Definition demo_registry (entries : list (FoldInput json)) : DeviceRegistry :=
  ct_registry (foldControl normalizeDID isControllerLog lifecycleApply entries demo_anchor "g").

Lemma registry_only_learns_witness :
  lc_timeFloor (lifecycle demo_controller (demo_registry [demo_clock_entry 5; demo_clock_entry 9])) = numZ 9 ∧
  learns demo_controller (demo_registry [demo_clock_entry 5]) (demo_registry [demo_clock_entry 5; demo_clock_entry 9]).
Proof.
  split; [vm_compute; reflexivity|].
  apply (registry_only_learns (lib := demoLib) (fun did => eq_refl did) demo_anchor demo_controller "g" [demo_clock_entry 5] [demo_clock_entry 9]).
  reflexivity.
Defined.
Definition setQueue (q : Acceptance) : World :=
  mkWorld q (w_durable w) (w_floor w) (w_held w) (w_refuses w) (w_now w) (w_publications w) (w_proven w) (w_delivered w)
    (w_resend w) (w_acknowledgements w) (w_removed w) (w_closed w) (w_immediate w) (w_pc w) (w_trace w).
Definition setDurable (d : Durable) : World :=
  mkWorld (w_queue w) d (w_floor w) (w_held w) (w_refuses w) (w_now w) (w_publications w) (w_proven w) (w_delivered w)
    (w_resend w) (w_acknowledgements w) (w_removed w) (w_closed w) (w_immediate w) (w_pc w) (w_trace w).
Definition setEvidence (publications : list (nat * Publication)) (proven : list nat) : World :=
  mkWorld (w_queue w) (w_durable w) (w_floor w) (w_held w) (w_refuses w) (w_now w) publications proven (w_delivered w)
    (w_resend w) (w_acknowledgements w) (w_removed w) (w_closed w) (w_immediate w) (w_pc w) (w_trace w).
Definition setDelivered (delivered resend : list Delivered) : World :=
  mkWorld (w_queue w) (w_durable w) (w_floor w) (w_held w) (w_refuses w) (w_now w) (w_publications w) (w_proven w) delivered
    resend (w_acknowledgements w) (w_removed w) (w_closed w) (w_immediate w) (w_pc w) (w_trace w).
Definition setAcknowledgements (n : nat) : World :=
  mkWorld (w_queue w) (w_durable w) (w_floor w) (w_held w) (w_refuses w) (w_now w) (w_publications w) (w_proven w) (w_delivered w)
    (w_resend w) n (w_removed w) (w_closed w) (w_immediate w) (w_pc w) (w_trace w).
Definition setImmediate (immediate : bool) : World :=
  mkWorld (w_queue w) (w_durable w) (w_floor w) (w_held w) (w_refuses w) (w_now w) (w_publications w) (w_proven w) (w_delivered w)
    (w_resend w) (w_acknowledgements w) (w_removed w) (w_closed w) immediate (w_pc w) (w_trace w).
Definition setEnvironment (floor : EpochFloor) (held refuses : bool) (now : Z) : World :=
  mkWorld (w_queue w) (w_durable w) floor held refuses now (w_publications w) (w_proven w) (w_delivered w)
    (w_resend w) (w_acknowledgements w) (w_removed w) (w_closed w) (w_immediate w) (w_pc w) (w_trace w).
Definition setFlags (removed closed : bool) : World :=
  mkWorld (w_queue w) (w_durable w) (w_floor w) (w_held w) (w_refuses w) (w_now w) (w_publications w) (w_proven w) (w_delivered w)
    (w_resend w) (w_acknowledgements w) removed closed (w_immediate w) (w_pc w) (w_trace w).
Definition goto (pc : Pc) : World :=
  mkWorld (w_queue w) (w_durable w) (w_floor w) (w_held w) (w_refuses w) (w_now w) (w_publications w) (w_proven w) (w_delivered w)
    (w_resend w) (w_acknowledgements w) (w_removed w) (w_closed w) (w_immediate w) pc (w_trace w).
Definition observe (o : Observed) : World :=
  mkWorld (w_queue w) (w_durable w) (w_floor w) (w_held w) (w_refuses w) (w_now w) (w_publications w) (w_proven w) (w_delivered w)
    (w_resend w) (w_acknowledgements w) (w_removed w) (w_closed w) (w_immediate w) (w_pc w) (w_trace w ++ [o]).
End setters.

*YOUR GOAL*: Type the whole listing again, unaltered.

*ANSWER BOX*:
Definition demo_registry (entries : list (FoldInput json)) : DeviceRegistry :=
  ct_registry (foldControl normalizeDID isControllerLog lifecycleApply entries demo_anchor "g").

Lemma registry_only_learns_witness :
  lc_timeFloor (lifecycle demo_controller (demo_registry [demo_clock_entry 5; demo_clock_entry 9])) = numZ 9 ∧
  learns demo_controller (demo_registry [demo_clock_entry 5]) (demo_registry [demo_clock_entry 5; demo_clock_entry 9]).
Proof.
  split; [vm_compute; reflexivity|].
  apply (registry_only_learns (lib := demoLib) (fun did => eq_refl did) demo_anchor demo_controller "g" [demo_clock_entry 5] [demo_clock_entry 9]).
  reflexivity.
Defined.
Definition setQueue (q : Acceptance) : World :=
  mkWorld q (w_durable w) (w_floor w) (w_held w) (w_refuses w) (w_now w) (w_publications w) (w_proven w) (w_delivered w)
    (w_resend w) (w_acknowledgements w) (w_removed w) (w_closed w) (w_immediate w) (w_pc w) (w_trace w).
Definition setDurable (d : Durable) : World :=
  mkWorld (w_queue w) d (w_floor w) (w_held w) (w_refuses w) (w_now w) (w_publications w) (w_proven w) (w_delivered w)
    (w_resend w) (w_acknowledgements w) (w_removed w) (w_closed w) (w_immediate w) (w_pc w) (w_trace w).
Definition setEvidence (publications : list (nat * Publication)) (proven : list nat) : World :=
  mkWorld (w_queue w) (w_durable w) (w_floor w) (w_held w) (w_refuses w) (w_now w) publications proven (w_delivered w)
    (w_resend w) (w_acknowledgements w) (w_removed w) (w_closed w) (w_immediate w) (w_pc w) (w_trace w).
Definition setDelivered (delivered resend : list Delivered) : World :=
  mkWorld (w_queue w) (w_durable w) (w_floor w) (w_held w) (w_refuses w) (w_now w) (w_publications w) (w_proven w) delivered
    resend (w_acknowledgements w) (w_removed w) (w_closed w) (w_immediate w) (w_pc w) (w_trace w).
Definition setAcknowledgements (n : nat) : World :=
  mkWorld (w_queue w) (w_durable w) (w_floor w) (w_held w) (w_refuses w) (w_now w) (w_publications w) (w_proven w) (w_delivered w)
    (w_resend w) n (w_removed w) (w_closed w) (w_immediate w) (w_pc w) (w_trace w).
Definition setImmediate (immediate : bool) : World :=
  mkWorld (w_queue w) (w_durable w) (w_floor w) (w_held w) (w_refuses w) (w_now w) (w_publications w) (w_proven w) (w_delivered w)
    (w_resend w) (w_acknowledgements w) (w_removed w) (w_closed w) immediate (w_pc w) (w_trace w).
Definition setEnvironment (floor : EpochFloor) (held refuses : bool) (now : Z) : World :=
  mkWorld (w_queue w) (w_durable w) floor held refuses now (w_publications w) (w_proven w) (w_delivered w)
    (w_resend w) (w_acknowledgements w) (w_removed w) (w_closed w) (w_immediate w) (w_pc w) (w_trace w).
Definition setFlags (removed closed : bool) : World :=
  mkWorld (w_queue w) (w_durable w) (w_floor w) (w_held w) (w_refuses w) (w_now w) (w_publications w) (w_proven w) (w_delivered w)
    (w_resend w) (w_acknowledgements w) removed closed (w_immediate w) (w_pc w) (w_trace w).
Definition goto (pc : Pc) : World :=
  mkWorld (w_queue w) (w_durable w) (w_floor w) (w_held w) (w_refuses w) (w_now w) (w_publications w) (w_proven w) (w_delivered w)
    (w_resend w) (w_acknowledgements w) (w_removed w) (w_closed w) (w_immediate w) pc (w_trace w).
Definition observe (o : Observed) : World :=
  mkWorld (w_queue w) (w_durable w) (w_floor w) (w_held w) (w_refuses w) (w_now w) (w_publications w) (w_proven w) (w_delivered w)
    (w_resend w) (w_acknowledgements w) (w_removed w) (w_closed w) (w_immediate w) (w_pc w) (w_trace w ++ [o]).
End setters.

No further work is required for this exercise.